A reativação da coroidite serpiginosa também pode ocorrer pós-COVID-19.
A rejeição do transplante de córnea é a manifestação mais comum do segmento anterior pós vacina para a COVID-19, sendo a mais comum a Pfizer com a duração de 7 dias pós vacina.
Os receptores da enzima conversora da angiotensina 2 (ACE-2) tem sido descrito na retina.
As vacinas para a COVID-19 tem que ser melhor avaliadas em relação ao seu potencial de proteção, assim como os seus efeitos colaterais. A constante mutação do vírus requer que a mesma seja constantemente atualizada.

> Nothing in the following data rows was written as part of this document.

(** C7. Liveness of a race: from a well-formed game that is running, not
    racing and not showing the comparison, the player presses SPACE in a
    turn of at least [dt0 > 0] seconds and then gives no input.  After
    [race_frames dt0] turns of at least [dt0] seconds the race is
    complete and [finish_order] holds every racer exactly once, whatever
    [random] draws. *)
Theorem race_completes `{!PyRandomLaws G} (dt0 : Q) (ms1 : Z) (now : Q) (fs : list frame_input) (s : Game G) :
  wf s -> running s = true -> racing s = false -> show_comparison s = false ->
  0 < dt0 -> dt0 <= frame_dt ms1 -> Forall (fun f : frame_input => dt0 <= frame_dt f.1.1 /\ f.2 = []) fs ->
  (race_frames dt0 <= S (length fs))%nat ->
  exists out s', run ((ms1, now, [KEYDOWN K_SPACE]) :: fs) s = Ok out s'
    /\ race_complete s' = true /\ finish_order s' ≡ₚ racers s' /\ running s' = true.
Proof.
  intros Hwf Hrun Hr Hsc Hd0 Hd1 Hfs Hn.
  destruct (race_run dt0 ms1 now fs s Hwf Hrun Hr Hsc Hd0 Hd1 Hfs Hn) as (out & s' & k & E & Hk & H' & _).
  destruct (in_race_complete k s' Hk H') as [Hc Hp].
  exists out, s'. split_and!; [exact E | exact Hc | exact Hp | apply H'].
Qed.

(** C28. What the player sees at the end of that race: the last screen
    the loop draws shows "Race Complete! Press ENTER to race again" and a
    line of the finish panel for every racer. *)
Theorem race_end_display `{!PyRandomLaws G} (dt0 : Q) (ms1 : Z) (now : Q) (fs : list frame_input) (s : Game G) :
  wf s -> running s = true -> racing s = false -> show_comparison s = false ->
  0 < dt0 -> dt0 <= frame_dt ms1 -> Forall (fun f : frame_input => dt0 <= frame_dt f.1.1 /\ f.2 = []) fs ->
  (race_frames dt0 <= S (length fs))%nat ->
  exists out s' pre, run ((ms1, now, [KEYDOWN K_SPACE]) :: fs) s = Ok out s'
    /\ out = pre ++ frame_display s'
    /\ BlitCentered (Render font_medium "Race Complete! Press ENTER to race again" GREEN) (HALF_WIDTH, 150)
         ∈ frame_display s'
    /\ forall r, r ∈ racers s' -> exists i,
         Blit (Render font_small (finish_line_text i (store s' r)) (rcolor (store s' r)))
              (SCREEN_WIDTH - 300, 140 + inject_Z (Z.of_nat i) * 25) ∈ frame_display s'.
Proof.
  intros Hwf Hrun Hr Hsc Hd0 Hd1 Hfs Hn.
  destruct (race_run dt0 ms1 now fs s Hwf Hrun Hr Hsc Hd0 Hd1 Hfs Hn) as (out & s' & k & E & Hk & H' & pre & Hpre).
  destruct (in_race_complete k s' Hk H') as [Hc Hp]. pose proof H' as (_ & _ & _ & Hsc' & _).
  exists out, s', pre. split_and!; [exact E | exact Hpre | by apply complete_banner_in |].
  intros r Hr'. rewrite <-Hp in Hr'. apply list_elem_of_lookup in Hr' as [i Hi].
  exists i. by apply finish_line_in.
Qed.

End Main.

(** ** Concrete runs *)

#[local] Existing Instance LCG.lcg.
#[local] Existing Instance LCG.lcg_laws.

(** [n] turns of 100 ms without input. *)
Definition idle_frames (n : nat) : list frame_input := repeat (100%Z, 0, []) n.

Lemma game0_ready : wf game0 /\ running game0 = true /\ racing game0 = false /\ show_comparison game0 = false.
Proof. split_and!; [apply wfb_sound | ..]; vm_compute; reflexivity. Qed.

Nós como oftalmologistas precisamos estar atentos as possíveis manifestações oculares, tanto da vacina, como a infecção ou reinfecção que já foram descritas ou ainda não relatadas na literatura mundial. O que definitivamente mudou é a nossa relação com os pacientes em termos de história clínica e anamnese sempre questionando sobre a COVID-19.
Pelo que parece ainda vamos continuar um bom tempo de máscaras, principalmente no consultório e aguardando uma nova cepa ou um novo vírus que deixou a sua marca indelével na história. Porque com certeza, outras histórias virão!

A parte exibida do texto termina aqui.